Никто не слышит, и Бегемотик не слышит, а кислота втекает в меня, распирает изнутри, лишает дыхания. Моего дыхания. Из последних сил я машу руками, пытаясь привлечь внимание Бегемотика. Наконец, он сверяется с историей болезни и говорит бодро, как для телекамер:
— Жива? Жива! — и растворяется в боли. Далекой, но ощутимой боли из реальности.
Опять коридор, за мной никто не гонится. Покусанная медсестра с зондом оставила меня в покое. Повторную экзекуцию мне тогда назначать не стали, заменив глотание зонда подобием рентгена, перед которым надо было выпить два сырых яйца натощак. Всего-то.
«На этот раз сырыми яйцами дело не обойдется», — подумала я, окончательно проснувшись, и, дав слабину, быстро, чтобы не передумать, кинула в рот таблетку обезболивающего.
Утром в палату пришла врач — невысокая энергичная седая женщина. Не знаю, лечила ли она солдат в Афгане, но мне сразу стало спокойно: было видно, что ожогов на своем веку она повидала немало.
Глянув на мою повязку, она скомандовала:
— Идите в душ и аккуратно, не спеша, теплой водой сами отмачивайте ее. Площадь ожога большая, если мы будем по-сухому снимать, вы у нас с ума сойдете.
Я покорно поплелась в душ, радуясь хотя бы тому обстоятельству, что палата оборудована новой душевой кабиной и мне не придется плескаться в ржавой лоханке открытой настежь душевой, которую я видела в отделении напротив.
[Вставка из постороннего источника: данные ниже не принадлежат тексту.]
Lemma read_and_process_settles fuel q q' :
  s_buf (q_stream q) <> None \/ q_stream q = hs_stream_zero ->
  hs_read_and_process_request date junk behind (handle_request this date junk) no_callback fuel q = (Done tt, q') ->
  (resting q' \/ flag_check (q_flags q') HTTP_END_SESSION = true) /\ keeps_account q q'.
Proof.
  intros Hq ([] & q1 & E1 & E)%bind_inv. injection E1 as <-.
  apply bind_inv in E as ([] & q2 & E2 & E). injection E2 as <-.
  apply bind_inv in E as (rc & q3 & E3 & E).
  apply read_session_accounts in E3 as (H1 & H2 & H3 & H4); [|done].
  case_match.
  - injection E as <-. split; [right; cbn; apply flag_set_end|]. by split.
  - apply process_tokens_settles in E as [H5 H6]; [|done]. split; [by left|]. etrans; [|exact H6]. by split.
Qed.

(** After an event a connection is at rest or gone, and in both cases the
    estimate has changed by what the connection holds. *)
Definition settled q : Prop := if q_ended q then s_buf (q_stream q) = None else resting q.

Lemma end_session_settles q q' :
  hs_end_session q = (Done tt, q') -> settled q' /\ others q' = others q.
Proof.
  rewrite end_session_run. intros E. injection E as <-.
  destruct (freed_accounts q) as (H1 & H2 & H3). unfold freed in *. cbn in *.
  split; [done|]. unfold others at 1. cbn. rewrite H2. cbn in H1. lia.
Qed.

Lemma maybe_end_settles q q' :
  resting q \/ flag_check (q_flags q) HTTP_END_SESSION = true -> q_ended q = false ->
  (q ← get; if flag_check (q_flags q) HTTP_END_SESSION then hs_end_session else mret tt) q = (Done tt, q') ->
  settled q' /\ others q' = others q.
Proof.
  intros Hq He. rewrite (bind_done get _ _ _ _ eq_refl). case_match; [apply end_session_settles|].
  intros E. injection E as <-. split; [|done]. unfold settled. rewrite He. by destruct Hq.
Qed.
Повязка снималась плохо: одна ее часть уже болталась, набухнув от воды и отвалившись, другая все еще плотно прилипала к спине. Снимать вместе с бинтами остатки собственной обгоревшей кожи — занятие не из приятных. Не так больно, как страшно.
Под конец я устала, разозлилась и, по миллиметру отлепляя бинты от тела, стала представлять себе принцип наклейки: картинку с липкой основой отлепляем, подложка остается. Отлепляем — остается. Ничего сложного. За эти минуты я поняла, как нежно люблю ее, мою спину.
— Терпи, дорогая, — приговаривала я, методично работая одной рукой, а другой поливая спину из душа, — вот поправишься, подарю тебе в награду за мучения татуировку. Да не бойся так, из хны. Будет тебе и массаж, и все что пожелаешь, а пока терпи, ничего другого тебе не остается.
Страшно, ой как страшно отдирать свою кожу.